El pasado fin de semana, como comentaba en el post anterior, participé en un ultramaratón de 70 kilómetros. Una prueba de espíritu solidario y de carácter no competitivo organizada por los bomberos de la localidad de Betanzos y que consiste en recorrer esa distancia que separa dicha localidad de Santiago de Compostela, utilizando como recorrido el Camino de Santiago Inglés.

Era una carrera que me apetecía mucho ya que conocía a través de otros compañeros el buen ambiente que se genera, y además era un reto importante, de esos que te generan un alto grado de orgullo al decir que lo has terminado. Lo veía asequible además, ya que ya había hecho antes un ultra trail de más de 100 kilómetros.

Si os estáis preguntando por donde voy, os diré que lo hice, lo acabé y además lo pasé bien. El ambiente es muy especial y la llegada a Santiago de Compostela, entrando todos juntos, ya que nos reagrupamos un par de kilómetros antes, a la plaza del Obradoiro con la Catedral como testigo fue espectacular e incluso hasta emocionante.

Sin duda recomendaría a cualquiera que le gusten estas cosas y tenga la preparación suficiente para aguantar 70 kilómetros seguidos corriendo que lo haga. Sin embargo este post surge en mi cabeza porque en realidad creo que no debería de haberlo hecho. Cuando me lo planteé lógicamente pensé en el Ironman, que es mi objetivo, pero como faltan todavía 6 meses mi primera sensación fue que me lo podía permitir, había tiempo suficiente para recuperar.

Lo bueno

Por un lado hacer una prueba como esta en parte te puede ayudar en la preparación de un objetivo aún mayor. En primer lugar el haber podido hacer una prueba tan dura como esta da confianza. Pensando en el Ironman y en el temido maratón final, ayuda saber que eres capaz de hacer un maratón después de haber corrido 28 kilómetros antes. También ayuda a prepararse mentalmente, a saber vencer momentos en los que tu cuerpo está al límite, aprender a bloquear pensamientos negativos, conocerse, etc… Toda esta parte mental es importante y de alguna manera tiene que ser también parte del entrenamiento.

Lo malo

A pesar de haberlo hecho, de haber incluso disfrutado y de acabar bastante entero, tengo claro que esto me va a pasar factura. No sólo porque estos días tenga un buen dolor de piernas sino porque me va a afectar en la preparación del Ironman. Esta semana prácticamente no he podido cumplir con el plan de entrenamiento, he tenido que cambiarlo optando por nadar suave para relajar un poco los músculos o saltarme algún entreno, además he sobrecargado una rodilla que pinta que me dará problemas unos cuantos días más. Falta mucho para el objetivo y a estas alturas no parece tan grave saltarse una semana pero lo cierto es que sé que durante las próximas tampoco voy a poder entrenar como debería, porque este tipo de pruebas dejan tocado el organismo y este necesita tiempo para recuperarse completamente.

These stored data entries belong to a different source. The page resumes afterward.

(** With a character in place [process_action] returns; it may add one item
    and rewrite the character, and leaves the battles alone. *)
Lemma process_action_returns (uid : Z) (action result_text : str) (db : DB)
      (c : Character.t) :
  character_of db uid = Some c ->
  exists purchase db1,
    process_action U uid action result_text db
    = (Return (ActionResult.mk result_text (detect_enemy U result_text) purchase), db1) /\
    active_battles db1 = active_battles db /\
    match re_search (purchase_re U) result_text with
    | Some m =>
        let p := int U (group 2 m) in
        if p <=? Character.gold c then
          purchase = Some (PurchaseInfo.mk true (strip U (group 1 m)) p
                                           (Some (Character.gold c - p)) None) /\
          inventory db1
          = inventory db ++ [(uid, new_item U (strip U (group 1 m)) (strip U (group 3 m))
                                            (strip U (group 4 m)))] /\
          character_of db1 uid = Some (Character.set_gold (Character.gold c - p) c)
        else
          purchase = Some (PurchaseInfo.mk false (strip U (group 1 m)) p None
                                           (Some (p - Character.gold c))) /\
          db1 = db
    | None => purchase = None /\ db1 = db
    end.
Proof.
  intros Hc. pose proof (character_of_key db uid c Hc) as Hkey.
  unfold process_action, bind, get_character, lift. rewrite Hc. cbn [deref].
  destruct (re_search (purchase_re U) result_text) as [m|].
  - cbv zeta. destruct (int U (group 2 m) <=? Character.gold c).
    + eexists _, _. split; [reflexivity|]. split; [reflexivity|].
      split; [reflexivity|]. split; [reflexivity|].
      unfold character_of. cbn -[Z.sub int]. rewrite <- Hkey at 1.
      apply (fetchone_upsert_eq Character.user_id (Character.set_gold _ c)).
    + eexists _, _. split; [reflexivity|]. split; [reflexivity|]. split; reflexivity.
  - eexists _, _. split; [reflexivity|]. split; [reflexivity|]. split; reflexivity.
Qed.

Lemma save_keeps_battles (c : Character.t) (db : DB) (k : Z) :
  battle_of (snd (save_character c db)) k = battle_of db k.
Proof. reflexivity. Qed.

(** A message in a scene, with no battle going on: the action is
    processed, the character read before it is saved with the new scene,
    and a battle starts when the text announces an enemy. *)
Lemma scene_message_run (uid : Z) (text : str) (replies : Replies)
      (db : DB) (c : Character.t) :
  battle_of db uid = None ->
  character_of db uid = Some c ->
  truthy (Character.location_state c) = true ->
  let c' := set_location_state (action_reply replies) c in
  let flag := detect_enemy U (action_reply replies) in
  exists purchase db1 battle db',
    process_action U uid text (action_reply replies) db
    = (Return (ActionResult.mk (action_reply replies) flag purchase), db1) /\
    Bot.handle_message U uid text false replies db
    = (Return (false, Acted (ActionResult.mk (action_reply replies) flag purchase) battle),
       db') /\
    character_of db' uid = Some c' /\
    inventory db' = inventory db1 /\
    (flag = false -> battle = None /\ battle_of db' uid = None) /\
    (flag = true ->
     exists e, battle = Some (c', e) /\ battle_of db' uid = Some e /\
               Enemy.hp e = Enemy.max_hp e /\
               Enemy.experience_reward e = 20 * Character.level c /\
               Enemy.gold_reward e = 10 * Character.level c).
Proof.
  intros Hb Hc Ht c' flag.
  pose proof (character_of_key db uid c Hc) as Hkey.
  destruct (process_action_returns uid text (action_reply replies) db c Hc)
    as (purchase & db1 & Hrun & Hbattles & _).
  fold flag in Hrun.
  assert (Hc' : character_of (snd (save_character c' db1)) uid = Some c').
  { rewrite <- Hkey at 1. apply (character_of_save c' db1). }
  assert (Hb' : battle_of (snd (save_character c' db1)) uid = None).
  { unfold battle_of in *. simpl. now rewrite Hbattles. }
  exists purchase, db1.
  unfold Bot.handle_message, bind at 1, get_battle. rewrite Hb.
  unfold bind at 1, get_character. rewrite Hc, Ht.
  unfold bind at 1. rewrite Hrun. cbn [ActionResult.text ActionResult.has_enemy].
  fold c'. unfold bind at 1.
  change (save_character c' db1) with (Return tt, snd (save_character c' db1)).
  cbv iota.
  destruct flag eqn:Hflag.
  - unfold bind at 1, start_battle, bind at 1, get_character. rewrite Hc'.
    unfold bind, lift, save_battle, ret; cbn [deref fst snd].
    eexists _, _. split; [reflexivity|]. split; [reflexivity|].
    split; [exact Hc'|]. split; [reflexivity|]. split; [discriminate|].
    intros _. eexists. split; [reflexivity|].
    split; [|split; [reflexivity | split; reflexivity]].
    unfold battle_of; cbn [active_battles].
    now rewrite (fetchone_upsert_eq fst (uid, _)).
  - unfold ret. eexists _, _. split; [reflexivity|]. split; [reflexivity|].
    split; [exact Hc'|]. split; [reflexivity|]. split; [auto | discriminate].
Qed.

(** X20: a message in a scene with no battle going on: [handle_message]
    stores the character as it read it before the action, with the
    generator's text as the new scene, and a battle with a fresh enemy is
    stored exactly when the text is flagged as an encounter. *)
Theorem scene_message_stores_the_scene (uid : Z) (text : str) (replies : Replies)
        (db : DB) (c : Character.t) :
  battle_of db uid = None ->
  character_of db uid = Some c ->
  truthy (Character.location_state c) = true ->
  let c' := set_location_state (action_reply replies) c in
  exists r battle db',
    Bot.handle_message U uid text false replies db
    = (Return (false, Acted r battle), db') /\
    ActionResult.text r = action_reply replies /\
    ActionResult.has_enemy r = detect_enemy U (action_reply replies) /\
    character_of db' uid = Some c' /\
    (detect_enemy U (action_reply replies) = false ->
     battle = None /\ battle_of db' uid = None) /\
    (detect_enemy U (action_reply replies) = true ->
     exists e, battle = Some (c', e) /\ battle_of db' uid = Some e /\
               Enemy.hp e = Enemy.max_hp e /\
               Enemy.gold_reward e = 10 * Character.level c).
Proof.
  intros Hb Hc Ht c'.
  destruct (scene_message_run uid text replies db c Hb Hc Ht)
    as (purchase & db1 & battle & db' & _ & Hrun & Hc' & _ & Hquiet & Hfight).
  eexists _, battle, db'. split; [exact Hrun|].
  split; [reflexivity|]. split; [reflexivity|]. split; [exact Hc'|].
  split; [exact Hquiet|].
  intros Hflag. destruct (Hfight Hflag) as (e & He & Hbe & Hhp & _ & Hgold).
  exists e. auto.
Qed.

(** X21: when the generator's text offers an item the character can pay,
    [handle_message] reports the purchase with the reduced gold and the item
    is in the inventory, but the stored gold is what it was before: the
    handler saves the character it read before [process_action] over the one
    [process_action] saved. *)
Theorem scene_purchase_keeps_the_gold (uid : Z) (text : str) (replies : Replies)
        (db : DB) (c : Character.t) (m : list str) :
  battle_of db uid = None ->
  character_of db uid = Some c ->
  truthy (Character.location_state c) = true ->
  re_search (purchase_re U) (action_reply replies) = Some m ->
  int U (group 2 m) <= Character.gold c ->
  let p := int U (group 2 m) in
  exists r battle db' c',
    Bot.handle_message U uid text false replies db
    = (Return (false, Acted r battle), db') /\
    ActionResult.purchase r
    = Some (PurchaseInfo.mk true (strip U (group 1 m)) p
                            (Some (Character.gold c - p)) None) /\
    inventory db'
    = inventory db ++ [(uid, new_item U (strip U (group 1 m)) (strip U (group 3 m))
                                      (strip U (group 4 m)))] /\
    character_of db' uid = Some c' /\
    Character.gold c' = Character.gold c.
Proof.
  intros Hb Hc Ht Hm Hp p.
  destruct (scene_message_run uid text replies db c Hb Hc Ht)
    as (purchase & db1 & battle & db' & Hact & Hrun & Hc' & Hinv & _).
  destruct (process_action_returns uid text (action_reply replies) db c Hc)
    as (purchase0 & db0 & Hact0 & _ & Hcase).
  rewrite Hact in Hact0. injection Hact0 as <- <-.
  rewrite Hm in Hcase. cbv zeta in Hcase.
  destruct (Z.leb_spec (int U (group 2 m)) (Character.gold c)) as [_|Hgt]; [|lia].
  destruct Hcase as (Hpurchase & Hitems & _).
  eexists _, battle, db', _. split; [exact Hrun|].
  split; [exact Hpurchase|]. split; [now rewrite Hinv|].
  split; [exact Hc' | reflexivity].
Qed.

(** Arriving at a generated scene for a stored character. *)
Lemma arrive_run (uid : Z) (location_desc : str) (enemy : Reply EnemyJson.t) (db : DB)
      (c : Character.t) :
  character_of db uid = Some c ->
  exists battle db',
    Bot.arrive uid location_desc enemy db = (Return (Arrived location_desc battle), db') /\
    characters db' = characters db /\
    inventory db' = inventory db /\
    (contains (utf8 "ВРАГ:") location_desc = false -> battle = None /\ db' = db) /\
    (contains (utf8 "ВРАГ:") location_desc = true ->
     exists e, battle = Some (c, e) /\ battle_of db' uid = Some e /\
               Enemy.hp e = Enemy.max_hp e /\
               Enemy.gold_reward e = 10 * Character.level c).
Proof.
  intros Hc. unfold Bot.arrive.
  destruct (contains (utf8 "ВРАГ:") location_desc).
  - unfold bind at 1, start_battle, bind at 1, get_character. rewrite Hc.
    unfold bind, lift, save_battle, ret; cbn [deref fst snd].
    eexists _, _. split; [reflexivity|]. split; [reflexivity|]. split; [reflexivity|].
    split; [discriminate|]. intros _. eexists. split; [reflexivity|].
    split; [|split; reflexivity].
    unfold battle_of; cbn [active_battles].
    now rewrite (fetchone_upsert_eq fst (uid, _)).
  - unfold ret. eexists _, _. split; [reflexivity|]. split; [reflexivity|].
    split; [reflexivity|]. split; [auto | discriminate].
Qed.

(** X22: [explore] for a character that has a scene shows it and writes
    nothing; for a character without a scene it stores the generated text as
    the scene, leaves the inventory alone, and starts a battle exactly when
    the text holds the marker "ВРАГ:". *)
Theorem explore_shows_or_generates (uid : Z) (location_desc : str)
        (enemy : Reply EnemyJson.t) (db : DB) (c : Character.t) :
  character_of db uid = Some c ->
  let c' := set_location_state location_desc c in
  (truthy (Character.location_state c) = true ->
   Bot.explore uid location_desc enemy db = (Return (Scene c), db)) /\
  (Character.location_state c = [] ->
   exists battle db',
     Bot.explore uid location_desc enemy db = (Return (Arrived location_desc battle), db') /\
     character_of db' uid = Some c' /\
     inventory db' = inventory db /\
     (contains (utf8 "ВРАГ:") location_desc = false ->
      battle = None /\ active_battles db' = active_battles db) /\
     (contains (utf8 "ВРАГ:") location_desc = true ->
      exists e, battle = Some (c', e) /\ battle_of db' uid = Some e /\
                Enemy.hp e = Enemy.max_hp e /\
                Enemy.gold_reward e = 10 * Character.level c)).
Proof.
  intros Hc c'. pose proof (character_of_key db uid c Hc) as Hkey.
  split.
  - intros Ht. unfold Bot.explore, bind, get_character. now rewrite Hc, Ht.
  - intros Hempty.
    assert (Hc' : character_of (snd (save_character c' db)) uid = Some c').
    { rewrite <- Hkey at 1. apply (character_of_save c' db). }
    destruct (arrive_run uid location_desc enemy _ c' Hc')
      as (battle & db' & Hrun & Hchars & Hinv & Hquiet & Hfight).
    exists battle, db'.
    unfold Bot.explore, bind at 1, get_character. rewrite Hc, Hempty. cbn [truthy].
    fold c'. unfold bind at 1.
    change (save_character c' db) with (Return tt, snd (save_character c' db)).
    cbv iota. split; [exact Hrun|].
    split; [unfold character_of in *; now rewrite Hchars|].
    split; [exact Hinv|]. split.
    + intros Hno. destruct (Hquiet Hno) as (-> & ->). auto.
    + exact Hfight.
Qed.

Pero lo hecho hecho está y tampoco quiero hacer un drama de esto. Al fin y al cabo soy un deportista amateur que hace esto por pasarlo bien y porque le gusta, sin más pretensiones. Lógicamente el Ironman es un objetivo que genera ilusión y que necesita una preparación, y desde ese punto de vista esto no ha sido una buena idea. Pero por otro lado también creo que como esto va de disfrutar al final hay que hacer también un poco lo que a uno le apetece. Centrarse demasiado en un objetivo por ilusionante que sea puede volverse en tu contra, agobiarse en exceso hace que al final no disfrutes. Así que al final creo que ha sido un error hacer esta carrera pero también creo que por mucho que lo haya analizado fríamente, sería un error que seguramente volvería a cometer.